Below are lines of data, and only some are wanted. Please repeat exactly those from the line that has "- intros id (p" through the line that has "InstanceRepository_transition id target".

--- START ---

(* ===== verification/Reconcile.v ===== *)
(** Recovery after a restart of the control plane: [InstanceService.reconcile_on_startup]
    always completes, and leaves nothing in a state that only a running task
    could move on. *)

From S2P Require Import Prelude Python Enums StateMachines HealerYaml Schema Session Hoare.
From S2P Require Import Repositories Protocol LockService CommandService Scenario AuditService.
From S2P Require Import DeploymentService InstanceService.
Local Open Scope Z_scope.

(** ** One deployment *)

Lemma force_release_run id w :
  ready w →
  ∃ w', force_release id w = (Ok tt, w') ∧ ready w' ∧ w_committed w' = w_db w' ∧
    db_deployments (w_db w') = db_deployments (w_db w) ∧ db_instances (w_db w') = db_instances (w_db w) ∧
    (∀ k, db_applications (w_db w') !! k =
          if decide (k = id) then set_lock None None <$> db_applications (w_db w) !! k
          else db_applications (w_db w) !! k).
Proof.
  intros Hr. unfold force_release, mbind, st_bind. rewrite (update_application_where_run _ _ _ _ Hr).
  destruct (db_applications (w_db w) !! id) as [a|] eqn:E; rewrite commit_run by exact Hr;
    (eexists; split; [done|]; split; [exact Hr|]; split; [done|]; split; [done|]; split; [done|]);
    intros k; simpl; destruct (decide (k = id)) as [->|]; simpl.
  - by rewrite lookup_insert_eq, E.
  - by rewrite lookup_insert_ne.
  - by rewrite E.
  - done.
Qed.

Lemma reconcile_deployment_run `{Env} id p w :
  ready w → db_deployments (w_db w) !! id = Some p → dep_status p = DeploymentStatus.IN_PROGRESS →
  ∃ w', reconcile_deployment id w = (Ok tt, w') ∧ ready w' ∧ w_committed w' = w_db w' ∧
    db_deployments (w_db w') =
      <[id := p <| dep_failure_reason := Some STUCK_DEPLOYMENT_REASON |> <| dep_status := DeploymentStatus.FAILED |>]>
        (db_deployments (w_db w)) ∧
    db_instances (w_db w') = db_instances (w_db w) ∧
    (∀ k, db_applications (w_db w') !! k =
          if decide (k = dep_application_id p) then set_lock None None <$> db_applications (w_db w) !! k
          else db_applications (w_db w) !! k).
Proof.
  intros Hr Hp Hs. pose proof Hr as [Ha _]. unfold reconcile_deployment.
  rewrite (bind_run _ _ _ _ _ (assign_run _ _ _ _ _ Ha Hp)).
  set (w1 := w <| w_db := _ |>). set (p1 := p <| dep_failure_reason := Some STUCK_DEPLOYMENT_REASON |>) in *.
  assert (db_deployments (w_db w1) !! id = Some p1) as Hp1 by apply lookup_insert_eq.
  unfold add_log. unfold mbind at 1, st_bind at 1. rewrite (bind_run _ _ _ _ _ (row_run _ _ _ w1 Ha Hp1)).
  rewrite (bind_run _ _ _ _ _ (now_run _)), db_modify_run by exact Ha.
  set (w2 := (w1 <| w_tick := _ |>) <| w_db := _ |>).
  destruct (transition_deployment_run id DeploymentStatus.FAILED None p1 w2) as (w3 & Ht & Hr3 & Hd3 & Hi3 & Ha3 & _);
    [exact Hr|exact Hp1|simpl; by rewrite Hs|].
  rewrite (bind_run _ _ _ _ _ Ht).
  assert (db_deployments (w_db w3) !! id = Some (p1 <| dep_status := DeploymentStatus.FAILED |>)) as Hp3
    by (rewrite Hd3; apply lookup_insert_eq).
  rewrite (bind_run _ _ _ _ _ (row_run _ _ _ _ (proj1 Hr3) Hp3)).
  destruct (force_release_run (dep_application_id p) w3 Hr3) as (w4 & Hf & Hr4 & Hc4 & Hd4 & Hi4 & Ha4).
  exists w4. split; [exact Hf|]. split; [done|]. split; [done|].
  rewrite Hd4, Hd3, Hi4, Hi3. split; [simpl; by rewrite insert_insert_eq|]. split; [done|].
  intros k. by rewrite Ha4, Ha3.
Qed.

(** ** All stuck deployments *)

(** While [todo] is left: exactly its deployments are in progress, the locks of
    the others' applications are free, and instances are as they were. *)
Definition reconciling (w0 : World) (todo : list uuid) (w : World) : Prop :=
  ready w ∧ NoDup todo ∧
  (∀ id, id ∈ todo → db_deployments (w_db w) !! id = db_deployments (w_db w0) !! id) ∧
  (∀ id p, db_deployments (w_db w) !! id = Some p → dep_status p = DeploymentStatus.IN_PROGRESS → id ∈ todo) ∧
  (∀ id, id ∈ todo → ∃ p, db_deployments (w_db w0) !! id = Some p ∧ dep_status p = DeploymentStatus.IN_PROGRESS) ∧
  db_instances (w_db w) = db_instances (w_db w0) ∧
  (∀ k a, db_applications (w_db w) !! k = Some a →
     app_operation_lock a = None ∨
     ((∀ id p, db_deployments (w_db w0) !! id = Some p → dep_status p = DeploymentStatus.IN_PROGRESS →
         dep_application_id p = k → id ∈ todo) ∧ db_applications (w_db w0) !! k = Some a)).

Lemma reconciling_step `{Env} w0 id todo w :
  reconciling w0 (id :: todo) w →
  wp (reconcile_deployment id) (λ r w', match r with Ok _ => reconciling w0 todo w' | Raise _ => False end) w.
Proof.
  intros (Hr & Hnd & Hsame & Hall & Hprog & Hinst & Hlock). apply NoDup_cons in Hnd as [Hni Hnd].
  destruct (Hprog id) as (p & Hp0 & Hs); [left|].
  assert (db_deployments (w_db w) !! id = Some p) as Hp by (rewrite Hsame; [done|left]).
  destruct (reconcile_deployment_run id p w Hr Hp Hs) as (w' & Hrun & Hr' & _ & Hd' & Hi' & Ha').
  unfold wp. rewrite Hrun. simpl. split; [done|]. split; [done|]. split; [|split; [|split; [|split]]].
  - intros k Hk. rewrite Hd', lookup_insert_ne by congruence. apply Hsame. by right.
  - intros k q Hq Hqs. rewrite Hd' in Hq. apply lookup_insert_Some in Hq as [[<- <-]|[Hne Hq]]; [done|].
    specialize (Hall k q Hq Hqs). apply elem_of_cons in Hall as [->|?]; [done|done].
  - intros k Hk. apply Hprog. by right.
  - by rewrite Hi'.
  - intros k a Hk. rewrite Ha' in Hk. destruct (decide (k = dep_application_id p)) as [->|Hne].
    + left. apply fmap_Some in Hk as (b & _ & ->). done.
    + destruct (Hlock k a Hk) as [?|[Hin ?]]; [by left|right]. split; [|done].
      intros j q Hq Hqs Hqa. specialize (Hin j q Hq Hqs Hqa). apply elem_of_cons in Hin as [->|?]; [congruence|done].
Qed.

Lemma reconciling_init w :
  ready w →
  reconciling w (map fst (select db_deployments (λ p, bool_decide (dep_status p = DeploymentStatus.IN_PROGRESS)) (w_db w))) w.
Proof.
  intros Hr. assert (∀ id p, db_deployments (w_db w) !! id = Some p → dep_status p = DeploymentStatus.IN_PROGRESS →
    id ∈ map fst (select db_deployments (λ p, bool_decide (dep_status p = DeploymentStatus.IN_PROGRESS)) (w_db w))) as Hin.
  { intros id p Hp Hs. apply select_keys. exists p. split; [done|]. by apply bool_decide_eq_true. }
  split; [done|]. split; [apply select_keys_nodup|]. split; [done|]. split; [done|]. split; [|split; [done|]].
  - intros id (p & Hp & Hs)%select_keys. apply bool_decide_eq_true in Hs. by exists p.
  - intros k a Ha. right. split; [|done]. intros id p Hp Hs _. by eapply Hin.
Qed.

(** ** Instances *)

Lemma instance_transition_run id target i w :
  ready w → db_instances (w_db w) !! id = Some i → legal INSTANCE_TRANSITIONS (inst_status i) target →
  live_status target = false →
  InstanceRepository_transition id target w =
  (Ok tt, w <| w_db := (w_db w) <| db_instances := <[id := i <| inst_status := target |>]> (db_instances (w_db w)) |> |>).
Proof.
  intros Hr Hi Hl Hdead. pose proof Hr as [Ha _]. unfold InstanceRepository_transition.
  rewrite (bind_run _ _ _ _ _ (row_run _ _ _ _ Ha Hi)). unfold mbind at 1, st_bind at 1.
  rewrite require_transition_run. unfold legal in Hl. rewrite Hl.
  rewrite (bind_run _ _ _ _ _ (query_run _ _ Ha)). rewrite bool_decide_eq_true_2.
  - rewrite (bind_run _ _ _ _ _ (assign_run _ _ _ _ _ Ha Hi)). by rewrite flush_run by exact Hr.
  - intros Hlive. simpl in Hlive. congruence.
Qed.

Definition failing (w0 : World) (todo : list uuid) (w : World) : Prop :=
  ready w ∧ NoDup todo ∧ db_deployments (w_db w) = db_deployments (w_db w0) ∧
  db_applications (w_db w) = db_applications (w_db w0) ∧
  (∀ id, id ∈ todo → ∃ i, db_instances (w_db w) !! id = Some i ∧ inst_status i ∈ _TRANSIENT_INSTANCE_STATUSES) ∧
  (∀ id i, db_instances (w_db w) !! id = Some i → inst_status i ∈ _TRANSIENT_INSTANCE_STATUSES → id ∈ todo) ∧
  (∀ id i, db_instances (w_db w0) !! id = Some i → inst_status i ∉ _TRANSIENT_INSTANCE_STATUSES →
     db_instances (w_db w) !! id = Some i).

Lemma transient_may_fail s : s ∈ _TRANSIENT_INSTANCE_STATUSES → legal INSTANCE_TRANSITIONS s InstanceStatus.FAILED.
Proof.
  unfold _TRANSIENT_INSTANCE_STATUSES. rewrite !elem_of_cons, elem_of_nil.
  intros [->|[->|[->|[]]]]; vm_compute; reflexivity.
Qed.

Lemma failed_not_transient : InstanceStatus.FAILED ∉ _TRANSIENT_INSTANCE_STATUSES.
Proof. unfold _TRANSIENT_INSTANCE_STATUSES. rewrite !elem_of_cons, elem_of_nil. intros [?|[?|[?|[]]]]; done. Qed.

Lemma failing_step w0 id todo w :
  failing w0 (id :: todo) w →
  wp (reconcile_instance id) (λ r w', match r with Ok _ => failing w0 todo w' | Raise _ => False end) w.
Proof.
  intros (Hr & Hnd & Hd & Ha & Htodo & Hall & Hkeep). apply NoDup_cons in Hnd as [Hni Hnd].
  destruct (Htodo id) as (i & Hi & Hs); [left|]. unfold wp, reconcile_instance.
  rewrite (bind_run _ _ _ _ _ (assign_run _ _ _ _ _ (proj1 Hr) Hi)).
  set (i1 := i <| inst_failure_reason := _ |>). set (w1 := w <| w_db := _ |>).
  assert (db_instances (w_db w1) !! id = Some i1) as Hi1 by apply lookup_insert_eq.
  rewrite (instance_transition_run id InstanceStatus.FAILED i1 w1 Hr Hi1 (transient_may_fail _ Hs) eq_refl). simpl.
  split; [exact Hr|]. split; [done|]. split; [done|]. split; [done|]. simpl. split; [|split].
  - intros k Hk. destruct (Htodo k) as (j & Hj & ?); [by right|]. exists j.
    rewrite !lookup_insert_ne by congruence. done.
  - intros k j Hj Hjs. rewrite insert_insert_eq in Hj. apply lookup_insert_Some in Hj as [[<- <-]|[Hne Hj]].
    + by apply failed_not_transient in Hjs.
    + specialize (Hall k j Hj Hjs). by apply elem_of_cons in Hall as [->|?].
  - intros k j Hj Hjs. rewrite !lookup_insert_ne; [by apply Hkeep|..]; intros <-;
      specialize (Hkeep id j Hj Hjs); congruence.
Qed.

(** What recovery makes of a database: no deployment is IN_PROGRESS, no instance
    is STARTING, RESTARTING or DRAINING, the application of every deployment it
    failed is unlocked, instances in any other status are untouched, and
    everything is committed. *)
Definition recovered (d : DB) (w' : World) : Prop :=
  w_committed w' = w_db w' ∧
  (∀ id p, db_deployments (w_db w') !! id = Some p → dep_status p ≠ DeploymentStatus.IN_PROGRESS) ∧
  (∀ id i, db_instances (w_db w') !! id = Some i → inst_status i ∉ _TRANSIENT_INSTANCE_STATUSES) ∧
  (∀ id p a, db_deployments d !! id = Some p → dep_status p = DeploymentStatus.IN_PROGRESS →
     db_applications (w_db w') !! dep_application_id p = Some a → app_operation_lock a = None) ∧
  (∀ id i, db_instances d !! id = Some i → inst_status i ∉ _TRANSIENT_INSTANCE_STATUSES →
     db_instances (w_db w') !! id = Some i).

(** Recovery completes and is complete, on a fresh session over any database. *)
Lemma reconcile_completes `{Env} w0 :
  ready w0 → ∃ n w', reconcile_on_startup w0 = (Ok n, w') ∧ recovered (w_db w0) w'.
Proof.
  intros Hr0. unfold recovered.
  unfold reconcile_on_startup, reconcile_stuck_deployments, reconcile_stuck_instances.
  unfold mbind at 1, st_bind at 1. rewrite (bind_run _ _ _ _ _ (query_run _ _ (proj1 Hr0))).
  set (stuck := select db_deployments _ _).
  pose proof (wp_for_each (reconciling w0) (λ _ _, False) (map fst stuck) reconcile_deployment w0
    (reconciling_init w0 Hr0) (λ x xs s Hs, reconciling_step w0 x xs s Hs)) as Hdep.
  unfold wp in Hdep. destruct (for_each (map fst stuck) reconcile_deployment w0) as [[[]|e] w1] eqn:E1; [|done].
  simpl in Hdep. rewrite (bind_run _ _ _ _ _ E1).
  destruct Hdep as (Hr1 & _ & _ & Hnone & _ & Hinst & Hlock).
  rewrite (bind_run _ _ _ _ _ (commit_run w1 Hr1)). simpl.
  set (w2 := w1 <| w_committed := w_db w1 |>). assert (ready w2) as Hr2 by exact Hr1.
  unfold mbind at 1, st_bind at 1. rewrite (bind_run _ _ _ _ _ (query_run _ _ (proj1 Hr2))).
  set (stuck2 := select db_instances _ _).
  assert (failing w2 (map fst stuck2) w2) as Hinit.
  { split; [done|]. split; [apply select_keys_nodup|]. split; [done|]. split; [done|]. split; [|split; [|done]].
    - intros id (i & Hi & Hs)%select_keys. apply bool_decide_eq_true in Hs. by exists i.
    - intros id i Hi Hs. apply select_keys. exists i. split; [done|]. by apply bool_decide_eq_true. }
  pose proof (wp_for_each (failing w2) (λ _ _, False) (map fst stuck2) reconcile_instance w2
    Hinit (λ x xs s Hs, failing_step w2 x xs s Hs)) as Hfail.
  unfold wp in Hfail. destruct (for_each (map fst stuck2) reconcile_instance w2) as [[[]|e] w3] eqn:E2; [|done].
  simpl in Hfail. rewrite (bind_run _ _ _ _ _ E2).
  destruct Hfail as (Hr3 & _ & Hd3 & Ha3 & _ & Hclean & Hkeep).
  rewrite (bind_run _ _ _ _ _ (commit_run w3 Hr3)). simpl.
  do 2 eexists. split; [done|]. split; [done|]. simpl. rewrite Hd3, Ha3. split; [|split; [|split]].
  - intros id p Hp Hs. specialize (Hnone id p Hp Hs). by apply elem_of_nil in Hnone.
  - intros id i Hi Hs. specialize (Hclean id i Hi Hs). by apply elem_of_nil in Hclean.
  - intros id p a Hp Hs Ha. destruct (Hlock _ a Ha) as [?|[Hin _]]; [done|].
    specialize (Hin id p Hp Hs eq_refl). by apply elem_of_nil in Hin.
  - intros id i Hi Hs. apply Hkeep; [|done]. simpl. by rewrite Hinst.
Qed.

--- END ---

• [COMPLETED TASK]
  - intros id (p & Hp & Hs)%select_keys. apply bool_decide_eq_true in Hs. by exists p.
  - intros k a Ha. right. split; [|done]. intros id p Hp Hs _. by eapply Hin.
Qed.

(** ** Instances *)

Lemma instance_transition_run id target i w :
  ready w → db_instances (w_db w) !! id = Some i → legal INSTANCE_TRANSITIONS (inst_status i) target →
  live_status target = false →
  InstanceRepository_transition id target w =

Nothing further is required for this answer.